Looking for Work? Expect a Lower Salary
Growth in nominal wages, not adjusted for inflation, have slowed dramatically.
Oct. 11, 2010— -- Working on Wall Street always meant great pay, fabulous perks and year-end bonuses that would make you feel as if you'd won the lottery. But that was before the Great Recession. Now, unemployed traders and bankers are finding out that high-paying jobs are nearly impossible to come by, as layoffs and slow economic growth continue in the finance sector.
Karen, a New York-based fixed income trader, knows this firsthand. She recently spent six months searching for a job in the finance sector and ended up accepting a position that pays 40 percent less than what she was making.
"You don't have the upper hand anymore," she says. As a vice president at her former firm, she says she was accustomed to base salaries ranging from $110,000 to $150,000.
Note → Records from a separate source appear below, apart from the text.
(** C1, as amended: for every selected row of a frame with one ISO column,
    once the dates have been taken from the file name: a row with fewer
    than six cells is the generic error; otherwise the cell at position 4
    is the per-unit candidate and the cell at position 5 the per-100
    candidate, each converted by [float] after its commas are removed (a
    candidate that [float] refuses or that is not above zero is absent);
    a present per-unit candidate is the rate, else a present per-100
    candidate divided by 100 is the rate, else the rate is not found. *)
Theorem rate_selection (today : date) (df : DataFrame) (file_name : string)
    (iso : nat) (cny_row : list string) (others : list (list string))
    (src : date_source) (start_date end_date : date) :
  only_column "ISO" (map strip (columns df)) iso ->
  select_rows iso (rows df) = cny_row :: others ->
  extract_dates today file_name = Ok (src, start_date, end_date) ->
  ((List.length cny_row < 6)%nat ->
   extract_rate float_of_str today df file_name = Error IndexError)
  /\ forall rate_1 rate_100,
       nth_error cny_row 4 = Some rate_1 ->
       nth_error cny_row 5 = Some rate_100 ->
       let v1 := float_of_str (remove_commas rate_1) in
       let v100 := float_of_str (remove_commas rate_100) in
       (forall x, v1 = Some x -> PrimFloat.ltb 0 x = true ->
          extract_rate float_of_str today df file_name
          = Loaded (mkrecord start_date end_date "CNY" "人民元" x file_name))
       /\ (is_positive v1 = false ->
           forall y, v100 = Some y -> PrimFloat.ltb 0 y = true ->
             extract_rate float_of_str today df file_name
             = Loaded (mkrecord start_date end_date "CNY" "人民元"
                         (PrimFloat.div y 100) file_name))
       /\ (is_positive v1 = false -> is_positive v100 = false ->
           extract_rate float_of_str today df file_name = RateNotFoundError).
Proof.
  intros Hiso Hrows Hdates.
  rewrite (extract_rate_selected _ _ _ _ Hiso), Hrows.
  unfold load_row, select_rate, iloc. rewrite Hdates. split.
  - intros Hlen.
    destruct (nth_error cny_row 4) as [rate_1|] eqn:H4; cbn [bind];
      [|reflexivity].
    destruct (nth_error cny_row 5) as [rate_100|] eqn:H5; cbn [bind];
      [|reflexivity].
    assert (5 < List.length cny_row)%nat
      by (apply nth_error_Some; congruence). lia.
  - intros rate_1 rate_100 -> ->. cbn [bind]. unfold to_float, final_rate.
    cbv zeta. repeat split.
    + intros x -> Hx. simpl. rewrite Hx. reflexivity.
    + intros -> y -> Hy. simpl. rewrite Hy. reflexivity.
    + intros -> ->. reflexivity.
Qed.

(** C9, as amended: a loaded record carries the currency code CNY, its
    label, the file name, and the dates taken from the file name (on the
    branch of the current date both are that date, so the start is not
    after the end); its rate is either the per-unit candidate of a row,
    which is above zero, or the per-100 candidate of a row, which is above
    zero, divided by 100. *)
Theorem loaded_record (today : date) (df : DataFrame) (file_name : string)
    (r : ExchangeRateRecord) :
  extract_rate float_of_str today df file_name = Loaded r ->
  iso_code r = "CNY" /\ currency_name r = "人民元"
  /\ source_file r = file_name
  /\ (exists src,
        extract_dates today file_name = Ok (src, start_date r, end_date r)
        /\ (src = CurrentDate ->
            start_date r = today /\ end_date r = today
            /\ date_leb (start_date r) (end_date r) = true))
  /\ exists row rate_1 rate_100,
       In row (rows df)
       /\ nth_error row 4 = Some rate_1 /\ nth_error row 5 = Some rate_100
       /\ ((to_float float_of_str rate_1 = Some (rate r)
            /\ PrimFloat.ltb 0 (rate r) = true)
           \/ exists y, to_float float_of_str rate_100 = Some y
                        /\ PrimFloat.ltb 0 y = true
                        /\ rate r = PrimFloat.div y 100).
Proof.
  unfold extract_rate.
  destruct (label_positions "ISO" 0 (map strip (columns df)))
    as [|iso [|iso' l]]; try discriminate.
  destruct (select_rows iso (rows df)) as [|row others] eqn:Hrows;
    [discriminate|].
  assert (Hin : In row (rows df)).
  { unfold select_rows in Hrows.
    assert (H : In row (row :: others)) by now left.
    rewrite <- Hrows in H. apply filter_In in H. tauto. }
  destruct (extract_dates today file_name) as [[[src s] e]|x] eqn:Hdates;
    [|discriminate].
  unfold select_rate, iloc.
  destruct (nth_error row 4) as [rate_1|] eqn:H4; cbn [bind]; [|discriminate].
  destruct (nth_error row 5) as [rate_100|] eqn:H5; cbn [bind];
    [|discriminate].
  destruct (final_rate (to_float float_of_str rate_1)
              (to_float float_of_str rate_100)) as [x|] eqn:Hrate;
    [|discriminate].
  intros H. injection H as <-. cbn [iso_code currency_name source_file
    start_date end_date rate].
  repeat split.
  - exists src. split; [reflexivity|]. intros ->.
    unfold extract_dates in Hdates.
    destruct (findall_d6 file_name) as [|m0 [|m1 rest]].
    + injection Hdates as <- <-. repeat split.
      unfold date_leb, date_eqb. rewrite !Z.eqb_refl. apply orb_true_r.
    + injection Hdates as <- <-. repeat split.
      unfold date_leb, date_eqb. rewrite !Z.eqb_refl. apply orb_true_r.
    + destruct (to_datetime_Ymd ("20" ++ m0)); cbn [bind] in Hdates;
        [|discriminate].
      destruct (to_datetime_Ymd ("20" ++ m1)); cbn [bind] in Hdates;
        discriminate.
  - exists row, rate_1, rate_100. repeat split; try assumption.
    unfold final_rate in Hrate.
    destruct (is_positive (to_float float_of_str rate_1)) eqn:H1.
    + left. rewrite Hrate in *. split; [reflexivity|exact H1].
    + destruct (is_positive (to_float float_of_str rate_100)) eqn:H100;
        [|discriminate].
      right. destruct (to_float float_of_str rate_100) as [y|];
        [|discriminate].
      injection Hrate as <-. exists y. repeat split. exact H100.
Qed.

(** C10, as amended: when the file name holds two matches or more and
    the first or the second, prefixed with 20, is not a date, the dates are
    not extracted: the step raises, no record is loaded whatever the frame,
    and the answer is the generic error once a row is selected in a frame
    with one ISO column. The current date is used only for a name with
    fewer than two matches. *)
Theorem invalid_date_in_name (today : date) (file_name m0 m1 : string)
    (rest : list string) :
  findall_d6 file_name = m0 :: m1 :: rest ->
  to_datetime_Ymd ("20" ++ m0) = Raise ValueError
  \/ to_datetime_Ymd ("20" ++ m1) = Raise ValueError ->
  extract_dates today file_name = Raise ValueError
  /\ (forall df r, extract_rate float_of_str today df file_name <> Loaded r)
  /\ (forall df iso cny_row others,
        only_column "ISO" (map strip (columns df)) iso ->
        select_rows iso (rows df) = cny_row :: others ->
        extract_rate float_of_str today df file_name = Error ValueError)
  /\ forall today' name start_date end_date,
       extract_dates today' name = Ok (CurrentDate, start_date, end_date) ->
       (List.length (findall_d6 name) < 2)%nat.
Proof.
  intros Hfind Hbad.
  assert (Hdates : extract_dates today file_name = Raise ValueError).
  { unfold extract_dates. rewrite Hfind.
    destruct Hbad as [H|H].
    - rewrite H. reflexivity.
    - rewrite H. destruct (to_datetime_Ymd ("20" ++ m0)) as [d|e] eqn:E;
        [reflexivity|]. cbn [bind]. f_equal.
      apply (to_datetime_Ymd_error _ _ E). }
  split; [exact Hdates|]. split; [|split].
  - intros df r. unfold extract_rate.
    destruct (label_positions "ISO" 0 (map strip (columns df)))
      as [|iso [|iso' l]]; try discriminate.
    destruct (select_rows iso (rows df)); [discriminate|].
    rewrite Hdates. discriminate.
  - intros df iso cny_row others Hiso Hrows.
    rewrite (extract_rate_selected _ _ _ _ Hiso), Hrows.
    unfold load_row. rewrite Hdates. reflexivity.
  - intros today' name s e H. unfold extract_dates in H.
    destruct (findall_d6 name) as [|a [|b l]]; simpl; try lia.
    destruct (to_datetime_Ymd ("20" ++ a)); cbn [bind] in H; [|discriminate].
    destruct (to_datetime_Ymd ("20" ++ b)); cbn [bind] in H; discriminate.
Qed.

End Extraction.

(** *** Examples of the extraction *)

Lemma rate_selection_witness :
  extract_rate float_of_sample sample_today sample_frame "240107-240113.csv"
  = Loaded (mkrecord (mkdate 2024 1 7) (mkdate 2024 1 13) "CNY" "人民元"
              19.5%float "240107-240113.csv").
Proof.
  refine (proj1 (proj2 (rate_selection float_of_sample sample_today
                          sample_frame "240107-240113.csv" 1%nat _ _
                          FromFilename _ _ _ eq_refl eq_refl)
                   "19.50" "nan" eq_refl eq_refl) 19.5%float eq_refl eq_refl).
  apply label_positions_only. reflexivity.
Defined.

Example rate_per_100 :
  extract_rate float_of_sample sample_today (per_100_frame "1950.00")
    "240107-240113.csv"
  = Loaded (mkrecord (mkdate 2024 1 7) (mkdate 2024 1 13) "CNY" "人民元"
              19.5%float "240107-240113.csv").
Proof. reflexivity. Qed.

Example rate_not_found :
  extract_rate float_of_sample sample_today (per_100_frame "")
    "240107-240113.csv"
  = RateNotFoundError.
Proof. reflexivity. Qed.

(** C1 as stated fails on a row of five cells: the per-unit candidate is
    present and above zero, and the answer is the generic error. *)
Lemma rate_selection_counterexample :
  select_rows 1 (rows short_frame) = [["China"; "CNY"; "Yuan"; "1"; "19.50"]]
  /\ to_float float_of_sample "19.50" = Some 19.5%float
  /\ PrimFloat.ltb 0 19.5 = true
  /\ extract_rate float_of_sample sample_today short_frame "240107-240113.csv"
     = Error IndexError.
Proof. repeat split. Qed.

Lemma loaded_record_witness :
  let r := mkrecord (mkdate 2024 1 7) (mkdate 2024 1 13) "CNY" "人民元"
             19.5%float "240107-240113.csv" in
  iso_code r = "CNY" /\ currency_name r = "人民元"
  /\ source_file r = "240107-240113.csv"
  /\ (exists src,
        extract_dates sample_today "240107-240113.csv"
        = Ok (src, start_date r, end_date r)
        /\ (src = CurrentDate ->
            start_date r = sample_today /\ end_date r = sample_today
            /\ date_leb (start_date r) (end_date r) = true))
  /\ exists row rate_1 rate_100,
       In row (rows sample_frame)
       /\ nth_error row 4 = Some rate_1 /\ nth_error row 5 = Some rate_100
       /\ ((to_float float_of_sample rate_1 = Some (rate r)
            /\ PrimFloat.ltb 0 (rate r) = true)
           \/ exists y, to_float float_of_sample rate_100 = Some y
                        /\ PrimFloat.ltb 0 y = true
                        /\ rate r = PrimFloat.div y 100).
Proof.
  apply (loaded_record float_of_sample sample_today sample_frame
           "240107-240113.csv"). reflexivity.
Defined.

(** C9 as stated fails twice. A file name whose first date is after its
    second gives a record whose start is after its end; and a per-100
    candidate at the smallest positive binary64 is above zero, while its
    hundredth rounds to zero. *)
Lemma loaded_record_counterexample :
  (extract_rate float_of_sample sample_today sample_frame "240113-240107.csv"
   = Loaded (mkrecord (mkdate 2024 1 13) (mkdate 2024 1 7) "CNY" "人民元"
               19.5%float "240113-240107.csv")
   /\ date_leb (mkdate 2024 1 13) (mkdate 2024 1 7) = false)
  /\ (extract_rate float_of_sample sample_today (per_100_frame "5e-324")
        "240107-240113.csv"
      = Loaded (mkrecord (mkdate 2024 1 7) (mkdate 2024 1 13) "CNY" "人民元"
                  0%float "240107-240113.csv")
      /\ PrimFloat.ltb 0 0x1p-1074 = true
      /\ PrimFloat.ltb 0 (PrimFloat.div 0x1p-1074 100) = false).
Proof. repeat split. Qed.

Lemma invalid_date_in_name_witness :
  extract_rate float_of_sample sample_today sample_frame "999999-240113.csv"
  = Error ValueError.
Proof.
  refine (proj1 (proj2 (proj2 (invalid_date_in_name float_of_sample
                                 sample_today "999999-240113.csv"
                                 "999999" "240113" [] eq_refl
                                 (or_introl eq_refl))))
            sample_frame 1%nat _ _ _ eq_refl).
  apply label_positions_only. reflexivity.
Defined.

(** C10 as stated fails on a third match: the name holds three runs of
    six digits, the third, prefixed with 20, is not a date, and the record
    is loaded with the dates of the first two, which alone are read. *)
Lemma invalid_date_in_name_counterexample :
  findall_d6 "240107-240113-999999.csv" = ["240107"; "240113"; "999999"]
  /\ to_datetime_Ymd ("20" ++ "999999") = Raise ValueError
  /\ extract_rate float_of_sample sample_today sample_frame
       "240107-240113-999999.csv"
     = Loaded (mkrecord (mkdate 2024 1 7) (mkdate 2024 1 13) "CNY" "人民元"
                 19.5%float "240107-240113-999999.csv").
Proof. repeat split. Qed.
Heidi Shierholz, labor economist with the Economic Policy Institute, says after holding up pretty well in the first year of the recession, there's a very clear trend that growth in nominal wages -- those wages that are not adjusted for inflation -- has slowed dramatically in the last few years.
"That's the scary part. Employers don't need have to pay a wage premium to get and keep the workers that they need, when there's dozens of workers waiting to get jobs," she says.
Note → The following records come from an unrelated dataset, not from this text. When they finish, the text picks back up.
Lemma of_nat_S n : Numpy.of_nat (S n) == Numpy.of_nat n + 1.
Proof.
  unfold Numpy.of_nat. rewrite Nat2Z.inj_succ. unfold Z.succ.
  rewrite inject_Z_plus. reflexivity.
Qed.

Lemma sum_constant l c :
  (forall a, a ∈ l -> a == c) -> sum l == Numpy.of_nat (length l) * c.
Proof.
  induction l as [|a l IH]; intros H.
  - simpl. unfold Numpy.of_nat. simpl. ring.
  - change (sum (a :: l)) with (a + sum l). change (length (a :: l)) with (S (length l)).
    rewrite of_nat_S, IH, (H a) by (try left; intros; apply H; by right). ring.
Qed.

Lemma mean_constant l c :
  l <> [] -> (forall a, a ∈ l -> a == c) -> mean l == c.
Proof.
  intros Hne H. unfold mean. rewrite (sum_constant l c H).
  field. apply AxisFacts.of_nat_nonzero. destruct l; [done | simpl; lia].
Qed.

(** The reference is constant exactly when its total sum of squares is 0. *)
Lemma constant_ss_tot l : l <> [] -> constant l <-> ss_tot l == 0.
Proof.
  intros Hne. unfold ss_tot. split.
  - intros Hc. destruct l as [|c l]; [done|].
    apply sum_all_zero. intros a Ha.
    assert (Hm : mean (c :: l) == c).
    { apply mean_constant; [done|]. intros b Hb. apply Hc; [done | left]. }
    assert (Hac : a == c) by (apply Hc; [done | left]).
    unfold sq. rewrite Hm, Hac. ring.
  - intros Hz a b Ha Hb.
    apply sum_zero_inv in Hz.
    2:{ apply Forall_forall. intros x Hx. apply list_elem_of_fmap in Hx as (t & -> & _).
        apply sq_nonneg. }
    rewrite Forall_forall in Hz.
    assert (Heq : forall t, t ∈ l -> t == mean l).
    { intros t Ht. assert (H0 : sq (t - mean l) == 0).
      { apply Hz. apply list_elem_of_fmap. eauto. }
      apply sq_zero in H0. lra. }
    rewrite (Heq a Ha), (Heq b Hb). reflexivity.
Qed.

Lemma r2_score_inl y_true y_pred m :
  r2_score y_true y_pred = inl m ->
  length y_true = length y_pred /\ (1 <= length y_true)%nat /\
  m <> Unavailable /\
  ((2 <= length y_true)%nat ->
     (~ ss_tot y_true == 0 ->
        exists q, m = Number q /\ q == coefficient_of_determination y_true y_pred) /\
     (ss_tot y_true == 0 ->
        m = Number (if Qeq_bool (ss_res y_true y_pred) 0 then 1 else 0))).
Proof.
  unfold r2_score.
  destruct (length y_true =? length y_pred)%nat eqn:Hlen; [|discriminate].
  apply Nat.eqb_eq in Hlen. simpl.
  destruct (length y_true =? 0)%nat eqn:Hz; [discriminate|].
  apply Nat.eqb_neq in Hz.
  destruct (length y_true <? 2)%nat eqn:Hn.
  { apply Nat.ltb_lt in Hn. intros H. injection H as <-.
    split_and!; [done | lia | done | lia]. }
  fold (ss_res y_true y_pred). fold (ss_tot y_true).
  intros H. split_and!; [done | lia | |].
  - destruct (Qeq_bool (ss_res y_true y_pred) 0);
      [|destruct (Qeq_bool (ss_tot y_true) 0)]; injection H as <-; done.
  - intros _. split.
    + intros Hnc. destruct (Qeq_bool (ss_res y_true y_pred) 0) eqn:Hres.
      * injection H as <-. eexists. split; [reflexivity|].
        apply Qeq_bool_iff in Hres. unfold coefficient_of_determination.
        rewrite Hres. field. exact Hnc.
      * destruct (Qeq_bool (ss_tot y_true) 0) eqn:Htot.
        -- apply Qeq_bool_iff in Htot. contradiction.
        -- injection H as <-. eexists. split; reflexivity.
    + intros Hc. unfold ret in H.
      destruct (Qeq_bool (ss_res y_true y_pred) 0); [congruence|].
      apply Qeq_bool_iff in Hc. rewrite Hc in H. congruence.
Qed.

Lemma traverse_inl {A B} (f : A -> result B) l bs :
  traverse f l = inl bs -> Forall2 (fun a b => f a = inl b) l bs.
Proof.
  revert bs. induction l as [|a l IH]; intros bs H; simpl in H.
  - unfold ret in H. injection H as <-. constructor.
  - apply bind_inl in H as (b & Hb & H). apply bind_inl in H as (bs' & Hbs & H).
    unfold ret in H. injection H as <-. constructor; auto.
Qed.

Lemma argmin_from_spec l pre best_i best :
  pre !! best_i = Some best ->
  (forall x, x ∈ pre -> best <= x) ->
  exists d, (pre ++ l) !! argmin_from l (length pre) best_i best = Some d /\
    forall x, x ∈ pre ++ l -> d <= x.
Proof.
  revert pre best_i best. induction l as [|x l IH]; intros pre best_i best Hb Hmin.
  - simpl. rewrite app_nil_r. eauto.
  - simpl. replace (pre ++ x :: l) with ((pre ++ [x]) ++ l)
      by (by rewrite <- app_assoc).
    replace (S (length pre)) with (length (pre ++ [x]))
      by (rewrite length_app; simpl; lia).
    destruct (Qlt_le_dec x best) as [Hlt|Hle].
    + apply IH.
      * rewrite lookup_app_r by lia. by rewrite Nat.sub_diag.
      * intros y Hy. apply elem_of_app in Hy as [Hy|Hy].
        -- specialize (Hmin y Hy). lra.
        -- apply list_elem_of_singleton in Hy as ->. apply Qle_refl.
    + apply IH.
      * rewrite lookup_app_l; [done|]. by apply lookup_lt_Some in Hb.
      * intros y Hy. apply elem_of_app in Hy as [Hy|Hy]; [by apply Hmin|].
        by apply list_elem_of_singleton in Hy as ->.
Qed.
In Karen's case, the layoff meant lifestyle changes. After upgrading to a one-bedroom apartment, she was forced to downsize to a studio and has cut back significantly on expenditures like going out to dinner and traveling. But it was the lack of job prospects that was particularly jarring. "I did have a lot of sleepless nights, especially on Sunday, knowing that it was another week," she says.
And the ranks of the sector's unemployed are expected to grow. Meredith Whitney, chief executive officer of Meredith Whitney Advisory Group, recently told Bloomberg Radio that her firm sees 80,000 layoffs coming in the sector over the next 18 months.
The Labor Department reported Friday that U.S. jobless claims rose by 95,000, with the unemployment rate holding steady at 9.6 percent. Most of the losses were in government, but that's little comfort to people elsewhere: A mere 64,000 private sector jobs were created.